It looks like SimpleCacheManager has the highest precedence when being instantiated from CacheAutoConfiguration.
This behaviour causes the following issue:
I have an application that uses Caffeine as the cache implementation and declares two @Cacheable methods, pointing to two separate cache keys. The application starts up properly without deffining any Cache bean, as Caffeine supports dynamic cache creation.
At the moment I want to configure one of those caches, I provide a Cache bean for one of those keys. At this point, my application fails to start as the other key doesn't exist. investigating the issue, I came to realize that, at the moment there is a bean of type Cache in the context, the SimpleCacheManager instance is created instead of the caffeine one. That's happening cause SimpleCacheManager is annotated with @ConditionalOnBean(Cache.class) and seems to be evaluated first in the chain, preventing any specific cache manager bean from being created due to the @ConditionalOnMissingBean(CacheManager.class) part.

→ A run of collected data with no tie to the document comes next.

(** *** The rounding of a rational *)

Lemma round_cases (q : Q) :
  let r := F64.nearest (Qabs q) in
  (F64.pow2 F64.emax <= r /\ F64.round q = F64.Inf (F64.negative q)) \/
  (r < F64.pow2 F64.emax /\
   ((0 <= q /\ F64.round q = F64.Fin (Qred r)) \/
    (q < 0 /\ F64.round q = F64.Fin (Qred (- r))))).
Proof.
  intros r. unfold F64.round. fold r.
  destruct (Qle_bool (F64.pow2 F64.emax) r) eqn:E.
  - left. split; [apply Qle_bool_iff; exact E | reflexivity].
  - right. split; [apply Qle_bool_false; exact E|].
    destruct (Qle_bool 0 q) eqn:S.
    + left. split; [apply Qle_bool_iff; exact S | reflexivity].
    + right. split; [apply Qle_bool_false; exact S | reflexivity].
Qed.

Lemma negative_nonneg (q : Q) : 0 <= q -> F64.negative q = false.
Proof.
  intros H. unfold F64.negative. apply Qle_bool_iff in H. rewrite H. reflexivity.
Qed.

Lemma negative_neg (q : Q) : q < 0 -> F64.negative q = true.
Proof.
  intros H. unfold F64.negative.
  destruct (Qle_bool 0 q) eqn:E; [|reflexivity].
  apply Qle_bool_iff in E. lra.
Qed.

Lemma round_comp (x y : Q) : x == y -> F64.round x = F64.round y.
Proof.
  intros E. unfold F64.round.
  assert (En : F64.nearest (Qabs x) == F64.nearest (Qabs y)).
  { apply nearest_comp; [apply Qabs_nonneg | rewrite E; reflexivity]. }
  rewrite (Qleb_comp _ _ (Qeq_refl (F64.pow2 F64.emax)) _ _ En).
  rewrite (Qleb_comp 0 0 (Qeq_refl 0) x y E).
  destruct (Qle_bool (F64.pow2 F64.emax) (F64.nearest (Qabs y))); [reflexivity|].
  f_equal. apply Qred_complete.
  destruct (Qle_bool 0 y); rewrite En; reflexivity.
Qed.

Lemma Qabs_of_nonneg (q : Q) : 0 <= q -> Qabs q == q.
Proof. apply Qabs_pos. Qed.

Lemma Qabs_of_neg (q : Q) : q < 0 -> Qabs q == - q.
Proof. intros H. apply Qabs_neg. lra. Qed.

Lemma round_not_NaN (q : Q) : F64.round q <> F64.NaN.
Proof.
  destruct (round_cases q) as [[_ ->] | [_ [[_ ->] | [_ ->]]]]; discriminate.
Qed.

(** Rounding preserves the order. *)
Lemma round_mono (x y : Q) : x <= y -> F64.le (F64.round x) (F64.round y).
Proof.
  intros Hxy. unfold F64.le.
  pose proof (nearest_nonneg (Qabs x) (Qabs_nonneg x)) as Nx.
  pose proof (nearest_nonneg (Qabs y) (Qabs_nonneg y)) as Ny.
  destruct (Qlt_le_dec x 0) as [Hx | Hx]; destruct (Qlt_le_dec y 0) as [Hy | Hy];
    try lra.
  - (* both F64.negative *)
    assert (Hn : F64.nearest (Qabs y) <= F64.nearest (Qabs x)).
    { apply nearest_mono; [apply Qabs_nonneg|].
      rewrite (Qabs_of_neg x Hx), (Qabs_of_neg y Hy). lra. }
    destruct (round_cases x) as [[_ ->] | [Bx [[? _] | [_ ->]]]]; try lra.
    + rewrite (negative_neg x Hx).
      destruct (F64.round y) eqn:Ey; try reflexivity.
      exfalso. exact (round_not_NaN y Ey).
    + destruct (round_cases y) as [[By _] | [By [[? _] | [_ ->]]]]; try lra.
      cbn [F64.leb]. apply Qle_bool_iff. rewrite !Qred_correct. lra.
  - (* x F64.negative, y not *)
    destruct (round_cases x) as [[_ ->] | [Bx [[? _] | [_ ->]]]]; try lra.
    + rewrite (negative_neg x Hx).
      destruct (round_cases y) as [[_ ->] | [_ [[_ ->] | [? _]]]]; try lra;
        reflexivity.
    + destruct (round_cases y) as [[_ ->] | [_ [[_ ->] | [? _]]]]; try lra.
      * rewrite (negative_nonneg y Hy). reflexivity.
      * cbn [F64.leb]. apply Qle_bool_iff. rewrite !Qred_correct. lra.
  - (* both non-F64.negative *)
    assert (Hn : F64.nearest (Qabs x) <= F64.nearest (Qabs y)).
    { apply nearest_mono; [apply Qabs_nonneg|].
      rewrite (Qabs_of_nonneg x Hx), (Qabs_of_nonneg y Hy). lra. }
    destruct (round_cases y) as [[_ ->] | [By [[_ ->] | [? _]]]]; try lra.
    + rewrite (negative_nonneg y Hy).
      destruct (round_cases x) as [[_ ->] | [_ [[_ ->] | [? _]]]]; try lra.
      * rewrite (negative_nonneg x Hx). reflexivity.
      * reflexivity.
    + destruct (round_cases x) as [[Bx _] | [_ [[_ ->] | [? _]]]]; try lra.
      cbn [F64.leb]. apply Qle_bool_iff. rewrite !Qred_correct. lra.
Qed.

(** A value on the grid and within the range is its own rounding. *)
Lemma round_exact (q : Q) (m e : Z) :
  (Z.abs m < 2 ^ 53)%Z -> (F64.emin <= e)%Z -> (e <= 971)%Z ->
  q == inject_Z m * F64.pow2 e -> F64.round q = F64.Fin (Qred q).
Proof.
  intros Hm He He' E.
  assert (Habs : Qabs q == inject_Z (Z.abs m) * F64.pow2 e).
  { rewrite E, Qabs_Qmult, (Qabs_of_nonneg (F64.pow2 e))
      by (apply Qlt_le_weak, pow2_pos).
    reflexivity. }
  assert (Hn : F64.nearest (Qabs q) == Qabs q).
  { apply (nearest_exact _ (Z.abs m) e); [lia | exact He | exact Habs]. }
  assert (Hsmall : Qabs q < F64.pow2 F64.emax).
  { rewrite Habs.
    apply Qlt_le_trans with (F64.pow2 53 * F64.pow2 e).
    - apply Qmult_lt_compat_r; [apply pow2_pos|].
      rewrite pow2_inject by lia. rewrite <- Zlt_Qlt. lia.
    - rewrite <- pow2_add. apply pow2_le. unfold F64.emax. lia. }
  destruct (round_cases q) as [[B _] | [_ [[Hq ->] | [Hq ->]]]].
  - lra.
  - f_equal. apply Qred_complete. rewrite Hn. apply Qabs_of_nonneg. exact Hq.
  - f_equal. apply Qred_complete. rewrite Hn, (Qabs_of_neg q Hq). ring.
Qed.

Lemma Qred_inject_Z (z : Z) : Qred (inject_Z z) = inject_Z z.
Proof.
  unfold inject_Z, Qred. cbn [Qnum Qden].
  pose proof (Z.ggcd_gcd z 1) as Hg. pose proof (Z.ggcd_correct_divisors z 1) as Hd.
  destruct (Z.ggcd z 1) as [g [aa bb]]. cbn [fst snd] in *.
  rewrite Z.gcd_1_r in Hg. subst g. destruct Hd as [Ha Hb].
  rewrite !Z.mul_1_l in *. subst. reflexivity.
Qed.

(** Integers up to [2^53] in magnitude are binary64 values. *)
Lemma round_Z (z : Z) :
  (Z.abs z <= 2 ^ 53)%Z -> F64.round (inject_Z z) = F64.Fin (inject_Z z).
Proof.
  intros Hz. rewrite <- (Qred_inject_Z z) at 2.
  destruct (Z.eq_dec (Z.abs z) (2 ^ 53)) as [E | N].
  - assert (Hz' : z = (2 ^ 53)%Z \/ z = (- 2 ^ 53)%Z) by lia.
    destruct Hz' as [-> | ->]; vm_compute; reflexivity.
  - apply (round_exact _ z 0); [lia | unfold F64.emin; lia | lia|].
    change (F64.pow2 0) with 1. ring.
Qed.

Lemma round_0 : F64.round 0 = F64.Fin 0.
Proof. reflexivity. Qed.

(** The sign of a rounding is the sign of what is rounded. *)
Lemma round_nonneg (q : Q) :
  0 <= q -> F64.round q = F64.Inf false \/ exists r : Q, F64.round q = F64.Fin r /\ 0 <= r.
Proof.
  intros Hq. pose proof (round_mono 0 q Hq) as H. unfold F64.le in H.
  rewrite round_0 in H.
  destruct (F64.round q) as [|s|r]; cbn [F64.leb] in H; try discriminate H.
  - destruct s; [discriminate H | left; reflexivity].
  - right. exists r. split; [reflexivity | apply Qle_bool_iff; exact H].
Qed.
(** With a primary key on the user table, a row is the one [findByPk]
    returns for its id, also after an update of the rows of that id. *)
Lemma findByPk_unique (l : list User.t) i user (f : User.t -> User.t) :
  NoDup (User.id <$> l) ->
  l !! i = Some user -> User.deletedAt user = None ->
  User.id (f user) = User.id user -> User.deletedAt (f user) = None ->
  snd <$> list_find (fun u => User.id u = User.id user /\ User.deletedAt u = None)
            (updateWhere (fun u => User.id u = User.id user /\ User.deletedAt u = None) f l)
  = Some (f user).
Proof.
  intros Hnd Hi Hdel Hid Hdel'.
  assert (list_find (fun u => User.id u = User.id user /\ User.deletedAt u = None)
            (updateWhere (fun u => User.id u = User.id user /\ User.deletedAt u = None) f l)
          = Some (i, f user)) as ->; [|done].
  apply (list_find_Some (fun u => User.id u = User.id user /\ User.deletedAt u = None)).
  unfold updateWhere. rewrite list_lookup_fmap, Hi. simpl.
  rewrite decide_True by done. split; [done|]. split; [done|].
  intros j y Hj Hlt. rewrite list_lookup_fmap in Hj.
  destruct (l !! j) as [x|] eqn:Hx; simplify_eq/=.
  assert (User.id x <> User.id user) as Hne.
  { intros Heq. assert (j = i); [|lia].
    eapply (NoDup_lookup _ _ _ _ Hnd); rewrite list_lookup_fmap.
    - by rewrite Hx.
    - rewrite Hi. simpl. by rewrite Heq. }
  rewrite decide_False by (by intros [? _]). by intros [? _].
Qed.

I know I can target a specific cache type by using the property spring.cache.type, but I believe the default manager should not be the generic one should the application import a caching library as, most-likely, the intention is to use such imported library.
Just a small code sample to reproduce:
@EnableCaching
@Configuration
public class CachedConfiguration {
public static final String CACHE_KEY = "cache1";
@Bean(name = CACHE_KEY)
public Cache cache1() {
return new CaffeineCache(CACHE_KEY,
Caffeine.newBuilder()
.expireAfterWrite(Duration.ofSeconds(5))
.ticker(Ticker.systemTicker())
.recordStats()
.build());
}
}
---
@Service
public class CachedService {
@Cacheable(CachedConfiguration.CACHE_KEY)
public String method1(final String param) {
return param+"blabla";
}
@Cacheable("iDontExist")
public String method2(final String param) {
return param+"bleble";
}
}
That application will not work as it is, because "iDontExist" doesn't exist. Without the cache1 bean, the application starts up fine.
Comment From: snicoll
I don't understand what you're expecting to happen. If you've define at least a Cache bean, then it's going to be used. I don't understand why you expect the regular behaviour of caffeeine to kick in in this case. Please review this section of the documentation.
If that doesn't help, I think you'll have to provide more details.
Comment From: rubasace
Maybe it was a misunderstanding on my side; The thing is that we are configuring the specific caches using a Cache bean rather than via properties. We do this cause we want to configure individual caches parameters (such as TTL) and providing beans seemed like the most intuitive approach; AFAIK, the alternatives are using multiple cache managers or providing a custom cache resolver, and both seemed way more complicated.
What I was expecting was that, if I'm using Caffeine, I could still configure each individual caffeine cache parameters by providing a bean. I can still achieve that, but I have to indicate that I want to use Caffeine explicitly via properties.
Comment From: snicoll
@rubasace the generic provider (as explained in the section I've referenced) is meant to wrap all cache beans in a generic implementation. At this point, you're not using caffeine, but a generic implementation that "simply" delegates to the underlying caches. The generic provider can also be used if you have multiple caching provider implementations and you want to wrap them up in a single manager.
It's not clear what you expect to happen when someone requests the iDontExist cache. If you're creating a bean for that it will work. If you want the cache manager to create caches on the fly of a certain type, you should not use the generic implementation.